+++ Data provided

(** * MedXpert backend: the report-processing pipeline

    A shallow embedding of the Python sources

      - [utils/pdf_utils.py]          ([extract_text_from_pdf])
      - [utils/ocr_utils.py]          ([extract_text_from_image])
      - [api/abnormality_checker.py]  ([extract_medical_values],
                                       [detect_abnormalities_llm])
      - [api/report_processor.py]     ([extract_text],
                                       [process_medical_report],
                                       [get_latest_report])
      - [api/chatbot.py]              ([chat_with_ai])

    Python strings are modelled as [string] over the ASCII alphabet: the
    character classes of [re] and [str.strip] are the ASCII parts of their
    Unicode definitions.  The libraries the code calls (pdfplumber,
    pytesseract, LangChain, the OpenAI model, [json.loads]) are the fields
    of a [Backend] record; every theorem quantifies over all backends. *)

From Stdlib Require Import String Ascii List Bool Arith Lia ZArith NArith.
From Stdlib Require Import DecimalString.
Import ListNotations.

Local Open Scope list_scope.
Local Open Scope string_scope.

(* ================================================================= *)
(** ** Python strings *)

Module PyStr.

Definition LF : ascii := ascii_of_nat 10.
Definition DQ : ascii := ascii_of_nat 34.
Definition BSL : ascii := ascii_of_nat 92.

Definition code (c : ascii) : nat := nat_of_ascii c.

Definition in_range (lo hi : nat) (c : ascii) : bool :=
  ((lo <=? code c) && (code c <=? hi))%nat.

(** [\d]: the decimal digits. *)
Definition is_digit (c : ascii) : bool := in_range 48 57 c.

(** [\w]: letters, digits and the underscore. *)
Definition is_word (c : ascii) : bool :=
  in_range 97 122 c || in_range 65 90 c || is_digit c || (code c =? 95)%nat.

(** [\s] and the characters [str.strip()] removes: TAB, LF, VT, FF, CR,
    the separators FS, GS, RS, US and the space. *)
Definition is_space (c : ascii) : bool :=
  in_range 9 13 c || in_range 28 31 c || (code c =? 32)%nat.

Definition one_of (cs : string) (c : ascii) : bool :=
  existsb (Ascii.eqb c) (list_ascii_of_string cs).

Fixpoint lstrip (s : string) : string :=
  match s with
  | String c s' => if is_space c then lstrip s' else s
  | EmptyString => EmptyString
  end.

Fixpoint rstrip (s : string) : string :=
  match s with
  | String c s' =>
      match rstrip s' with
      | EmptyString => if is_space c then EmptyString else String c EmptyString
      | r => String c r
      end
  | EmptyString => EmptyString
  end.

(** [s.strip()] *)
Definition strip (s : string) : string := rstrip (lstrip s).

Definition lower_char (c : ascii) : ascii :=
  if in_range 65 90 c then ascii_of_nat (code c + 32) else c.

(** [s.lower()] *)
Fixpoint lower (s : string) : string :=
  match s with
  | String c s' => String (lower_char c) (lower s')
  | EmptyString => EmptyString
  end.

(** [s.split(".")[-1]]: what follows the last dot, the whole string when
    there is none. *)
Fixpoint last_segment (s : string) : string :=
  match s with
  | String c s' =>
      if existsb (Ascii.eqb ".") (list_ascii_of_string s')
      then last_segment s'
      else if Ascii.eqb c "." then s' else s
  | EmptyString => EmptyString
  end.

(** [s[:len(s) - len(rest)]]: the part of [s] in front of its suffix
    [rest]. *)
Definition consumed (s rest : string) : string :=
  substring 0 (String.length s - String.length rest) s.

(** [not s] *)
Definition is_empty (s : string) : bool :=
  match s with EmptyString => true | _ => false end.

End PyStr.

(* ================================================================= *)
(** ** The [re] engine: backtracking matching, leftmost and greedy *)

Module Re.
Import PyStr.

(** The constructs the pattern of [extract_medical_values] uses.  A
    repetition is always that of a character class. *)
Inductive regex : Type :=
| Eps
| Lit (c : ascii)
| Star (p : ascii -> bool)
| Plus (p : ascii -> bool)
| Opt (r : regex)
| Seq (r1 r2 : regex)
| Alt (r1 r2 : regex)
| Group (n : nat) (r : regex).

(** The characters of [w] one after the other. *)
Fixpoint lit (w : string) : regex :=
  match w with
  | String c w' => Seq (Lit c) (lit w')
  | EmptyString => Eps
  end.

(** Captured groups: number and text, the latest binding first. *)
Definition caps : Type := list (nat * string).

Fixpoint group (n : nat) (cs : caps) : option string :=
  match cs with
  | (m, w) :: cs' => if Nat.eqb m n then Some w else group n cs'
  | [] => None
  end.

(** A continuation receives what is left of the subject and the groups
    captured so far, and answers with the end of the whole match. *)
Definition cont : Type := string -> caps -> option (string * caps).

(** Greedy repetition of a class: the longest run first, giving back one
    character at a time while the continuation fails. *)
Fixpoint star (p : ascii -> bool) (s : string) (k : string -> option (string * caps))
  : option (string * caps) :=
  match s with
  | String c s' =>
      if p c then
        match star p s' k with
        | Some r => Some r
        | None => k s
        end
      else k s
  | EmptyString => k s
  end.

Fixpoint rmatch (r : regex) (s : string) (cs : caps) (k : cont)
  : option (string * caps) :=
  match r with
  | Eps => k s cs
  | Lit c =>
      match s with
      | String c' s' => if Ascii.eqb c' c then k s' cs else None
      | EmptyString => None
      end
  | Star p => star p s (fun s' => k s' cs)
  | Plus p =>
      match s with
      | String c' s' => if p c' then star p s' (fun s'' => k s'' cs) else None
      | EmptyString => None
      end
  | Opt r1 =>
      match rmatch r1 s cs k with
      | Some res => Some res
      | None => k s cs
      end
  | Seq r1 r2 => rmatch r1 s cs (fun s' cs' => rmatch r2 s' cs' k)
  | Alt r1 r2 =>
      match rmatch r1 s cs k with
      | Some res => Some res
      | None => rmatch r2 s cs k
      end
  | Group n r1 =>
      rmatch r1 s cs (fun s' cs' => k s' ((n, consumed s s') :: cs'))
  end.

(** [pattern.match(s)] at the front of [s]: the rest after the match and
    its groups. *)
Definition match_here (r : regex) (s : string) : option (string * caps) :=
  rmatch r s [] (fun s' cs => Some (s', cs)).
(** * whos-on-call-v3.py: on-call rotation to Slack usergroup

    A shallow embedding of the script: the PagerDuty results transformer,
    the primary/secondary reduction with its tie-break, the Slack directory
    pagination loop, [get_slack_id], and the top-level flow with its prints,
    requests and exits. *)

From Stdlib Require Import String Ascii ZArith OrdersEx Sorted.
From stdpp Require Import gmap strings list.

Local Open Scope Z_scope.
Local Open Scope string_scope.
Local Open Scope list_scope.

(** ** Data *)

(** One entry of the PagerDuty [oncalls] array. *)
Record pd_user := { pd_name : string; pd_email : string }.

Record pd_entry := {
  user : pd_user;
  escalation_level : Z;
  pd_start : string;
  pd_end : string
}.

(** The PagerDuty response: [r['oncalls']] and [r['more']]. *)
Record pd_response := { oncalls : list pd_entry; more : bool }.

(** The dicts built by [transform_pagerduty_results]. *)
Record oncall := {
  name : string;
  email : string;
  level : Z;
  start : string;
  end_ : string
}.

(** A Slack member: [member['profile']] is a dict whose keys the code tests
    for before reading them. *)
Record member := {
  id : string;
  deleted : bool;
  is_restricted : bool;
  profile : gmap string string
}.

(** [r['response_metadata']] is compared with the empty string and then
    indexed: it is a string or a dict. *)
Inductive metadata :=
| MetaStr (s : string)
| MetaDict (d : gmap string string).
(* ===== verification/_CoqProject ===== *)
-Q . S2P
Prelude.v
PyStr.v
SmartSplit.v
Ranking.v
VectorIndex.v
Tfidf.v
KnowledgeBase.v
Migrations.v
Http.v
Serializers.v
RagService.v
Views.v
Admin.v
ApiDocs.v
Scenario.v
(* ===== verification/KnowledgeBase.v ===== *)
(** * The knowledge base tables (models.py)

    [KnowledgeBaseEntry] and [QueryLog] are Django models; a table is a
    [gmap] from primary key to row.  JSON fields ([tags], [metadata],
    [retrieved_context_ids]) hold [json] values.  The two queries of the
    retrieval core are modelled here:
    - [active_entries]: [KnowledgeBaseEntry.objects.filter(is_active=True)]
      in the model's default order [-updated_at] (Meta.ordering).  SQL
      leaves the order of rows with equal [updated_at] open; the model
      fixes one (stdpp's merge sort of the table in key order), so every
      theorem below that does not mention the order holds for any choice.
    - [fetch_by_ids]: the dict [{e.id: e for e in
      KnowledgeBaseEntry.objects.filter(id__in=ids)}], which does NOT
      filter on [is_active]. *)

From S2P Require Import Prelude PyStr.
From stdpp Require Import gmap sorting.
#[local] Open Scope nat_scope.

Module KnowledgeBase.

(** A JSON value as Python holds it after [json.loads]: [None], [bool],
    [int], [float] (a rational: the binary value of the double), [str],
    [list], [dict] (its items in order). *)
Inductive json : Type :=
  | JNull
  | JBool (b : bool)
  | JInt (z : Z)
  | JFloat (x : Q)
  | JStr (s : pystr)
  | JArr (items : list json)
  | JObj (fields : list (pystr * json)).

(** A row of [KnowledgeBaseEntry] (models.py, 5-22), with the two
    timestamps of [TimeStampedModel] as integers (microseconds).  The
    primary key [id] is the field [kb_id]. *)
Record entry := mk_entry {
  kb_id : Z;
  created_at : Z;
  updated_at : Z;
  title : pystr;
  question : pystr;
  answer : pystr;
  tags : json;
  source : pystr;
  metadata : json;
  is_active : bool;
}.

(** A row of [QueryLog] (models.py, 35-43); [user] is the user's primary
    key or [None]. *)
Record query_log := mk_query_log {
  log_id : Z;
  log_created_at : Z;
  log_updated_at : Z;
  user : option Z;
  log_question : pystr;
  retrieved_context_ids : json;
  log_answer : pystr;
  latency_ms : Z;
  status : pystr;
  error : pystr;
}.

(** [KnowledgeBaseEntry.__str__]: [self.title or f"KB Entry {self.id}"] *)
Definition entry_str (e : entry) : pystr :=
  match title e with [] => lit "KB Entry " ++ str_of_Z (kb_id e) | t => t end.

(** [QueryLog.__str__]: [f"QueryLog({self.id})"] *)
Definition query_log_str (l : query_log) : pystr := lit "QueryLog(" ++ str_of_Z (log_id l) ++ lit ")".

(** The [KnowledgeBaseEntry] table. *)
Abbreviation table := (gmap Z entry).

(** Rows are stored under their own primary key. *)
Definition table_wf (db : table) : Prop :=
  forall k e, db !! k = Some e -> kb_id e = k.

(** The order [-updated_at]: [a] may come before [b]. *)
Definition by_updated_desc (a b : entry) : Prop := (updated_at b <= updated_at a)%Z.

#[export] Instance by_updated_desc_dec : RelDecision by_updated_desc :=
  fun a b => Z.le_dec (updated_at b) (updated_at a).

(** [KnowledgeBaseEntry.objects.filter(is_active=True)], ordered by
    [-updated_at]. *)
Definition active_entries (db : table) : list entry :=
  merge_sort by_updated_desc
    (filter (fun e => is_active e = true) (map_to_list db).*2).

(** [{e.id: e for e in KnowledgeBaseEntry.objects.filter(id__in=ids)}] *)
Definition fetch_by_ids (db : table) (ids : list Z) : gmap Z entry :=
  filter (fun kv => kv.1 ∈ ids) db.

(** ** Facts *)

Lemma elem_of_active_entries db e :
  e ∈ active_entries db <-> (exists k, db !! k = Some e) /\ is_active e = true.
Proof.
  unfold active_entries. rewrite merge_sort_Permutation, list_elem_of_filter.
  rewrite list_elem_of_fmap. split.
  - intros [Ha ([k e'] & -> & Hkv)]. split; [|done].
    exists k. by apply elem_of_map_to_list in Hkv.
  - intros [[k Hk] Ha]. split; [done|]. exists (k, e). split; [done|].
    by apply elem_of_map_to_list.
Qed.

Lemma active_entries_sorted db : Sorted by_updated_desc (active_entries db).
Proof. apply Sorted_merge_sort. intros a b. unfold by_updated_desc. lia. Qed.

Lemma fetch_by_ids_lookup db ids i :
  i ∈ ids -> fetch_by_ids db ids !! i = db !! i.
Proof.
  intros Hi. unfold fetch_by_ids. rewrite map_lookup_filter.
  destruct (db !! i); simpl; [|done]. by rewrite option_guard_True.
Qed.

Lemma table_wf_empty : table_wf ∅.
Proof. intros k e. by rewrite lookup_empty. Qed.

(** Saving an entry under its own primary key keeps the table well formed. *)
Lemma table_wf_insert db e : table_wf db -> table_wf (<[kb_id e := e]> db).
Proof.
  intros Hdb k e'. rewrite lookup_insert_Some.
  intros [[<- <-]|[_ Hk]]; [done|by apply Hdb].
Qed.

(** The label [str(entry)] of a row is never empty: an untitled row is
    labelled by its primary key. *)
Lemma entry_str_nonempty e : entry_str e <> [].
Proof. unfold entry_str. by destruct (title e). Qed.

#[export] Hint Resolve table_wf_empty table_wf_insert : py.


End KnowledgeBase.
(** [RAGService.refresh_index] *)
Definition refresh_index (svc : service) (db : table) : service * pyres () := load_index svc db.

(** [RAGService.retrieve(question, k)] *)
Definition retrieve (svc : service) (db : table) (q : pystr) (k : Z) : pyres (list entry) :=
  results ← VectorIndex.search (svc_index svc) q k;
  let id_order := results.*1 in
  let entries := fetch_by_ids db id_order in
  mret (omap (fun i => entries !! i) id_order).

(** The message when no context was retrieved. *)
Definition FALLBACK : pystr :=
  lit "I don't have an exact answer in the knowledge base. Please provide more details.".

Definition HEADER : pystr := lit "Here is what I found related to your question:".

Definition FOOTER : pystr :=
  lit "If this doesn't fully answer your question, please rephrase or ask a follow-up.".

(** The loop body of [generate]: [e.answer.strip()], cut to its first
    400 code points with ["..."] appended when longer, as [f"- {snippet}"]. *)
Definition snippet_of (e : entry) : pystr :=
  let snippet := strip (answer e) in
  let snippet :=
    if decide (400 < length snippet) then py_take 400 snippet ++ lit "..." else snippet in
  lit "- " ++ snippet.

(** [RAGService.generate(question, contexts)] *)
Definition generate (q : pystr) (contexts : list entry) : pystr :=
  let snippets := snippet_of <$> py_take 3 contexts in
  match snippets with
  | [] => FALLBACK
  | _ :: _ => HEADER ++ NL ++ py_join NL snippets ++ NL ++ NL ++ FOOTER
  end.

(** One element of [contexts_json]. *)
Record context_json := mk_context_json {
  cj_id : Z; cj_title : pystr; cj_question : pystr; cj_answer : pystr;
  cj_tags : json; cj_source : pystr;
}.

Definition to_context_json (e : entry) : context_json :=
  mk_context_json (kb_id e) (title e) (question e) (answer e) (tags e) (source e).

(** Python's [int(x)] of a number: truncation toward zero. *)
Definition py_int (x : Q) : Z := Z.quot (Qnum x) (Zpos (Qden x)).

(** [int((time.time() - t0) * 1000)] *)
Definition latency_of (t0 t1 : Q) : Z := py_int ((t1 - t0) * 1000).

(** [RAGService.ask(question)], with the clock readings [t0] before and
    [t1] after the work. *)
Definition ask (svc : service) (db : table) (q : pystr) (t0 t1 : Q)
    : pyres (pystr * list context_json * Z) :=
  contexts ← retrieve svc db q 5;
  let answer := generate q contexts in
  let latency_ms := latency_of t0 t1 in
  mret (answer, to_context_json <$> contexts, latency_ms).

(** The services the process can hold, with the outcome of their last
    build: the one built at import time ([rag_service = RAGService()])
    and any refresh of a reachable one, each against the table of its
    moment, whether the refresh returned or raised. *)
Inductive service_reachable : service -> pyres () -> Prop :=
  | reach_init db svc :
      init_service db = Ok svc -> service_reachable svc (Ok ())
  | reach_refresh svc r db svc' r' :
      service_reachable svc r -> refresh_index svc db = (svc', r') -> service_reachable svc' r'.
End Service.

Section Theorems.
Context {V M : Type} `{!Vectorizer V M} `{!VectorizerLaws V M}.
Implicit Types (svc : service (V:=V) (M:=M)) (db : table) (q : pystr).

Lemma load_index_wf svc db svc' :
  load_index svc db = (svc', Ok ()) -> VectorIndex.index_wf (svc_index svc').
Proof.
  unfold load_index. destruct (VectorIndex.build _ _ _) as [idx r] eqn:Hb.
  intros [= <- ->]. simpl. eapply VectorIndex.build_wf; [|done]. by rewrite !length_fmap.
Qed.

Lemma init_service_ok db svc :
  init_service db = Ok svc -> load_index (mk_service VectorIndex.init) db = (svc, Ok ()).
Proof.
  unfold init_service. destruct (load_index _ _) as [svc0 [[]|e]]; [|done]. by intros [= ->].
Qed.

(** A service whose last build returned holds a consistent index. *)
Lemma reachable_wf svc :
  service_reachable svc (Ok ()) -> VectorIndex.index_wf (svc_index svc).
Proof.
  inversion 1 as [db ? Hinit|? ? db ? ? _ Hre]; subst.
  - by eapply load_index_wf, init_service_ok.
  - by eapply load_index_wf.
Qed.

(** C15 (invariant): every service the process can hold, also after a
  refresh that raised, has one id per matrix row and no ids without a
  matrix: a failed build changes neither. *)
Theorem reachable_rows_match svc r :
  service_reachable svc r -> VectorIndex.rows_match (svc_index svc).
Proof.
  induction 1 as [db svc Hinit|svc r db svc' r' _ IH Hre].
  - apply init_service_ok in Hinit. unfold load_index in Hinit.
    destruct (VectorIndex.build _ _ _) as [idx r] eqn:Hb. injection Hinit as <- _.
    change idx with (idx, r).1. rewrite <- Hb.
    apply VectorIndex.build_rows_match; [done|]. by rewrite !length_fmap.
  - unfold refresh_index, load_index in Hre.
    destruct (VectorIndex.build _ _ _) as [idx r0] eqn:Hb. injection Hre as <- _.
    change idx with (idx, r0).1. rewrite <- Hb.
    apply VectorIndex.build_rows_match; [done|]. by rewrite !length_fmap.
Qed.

++++++

» **Task brief**
If a line contains the string "modelled", it counts toward the total; state that total for the records above and nothing more.

» **Exercise response**
2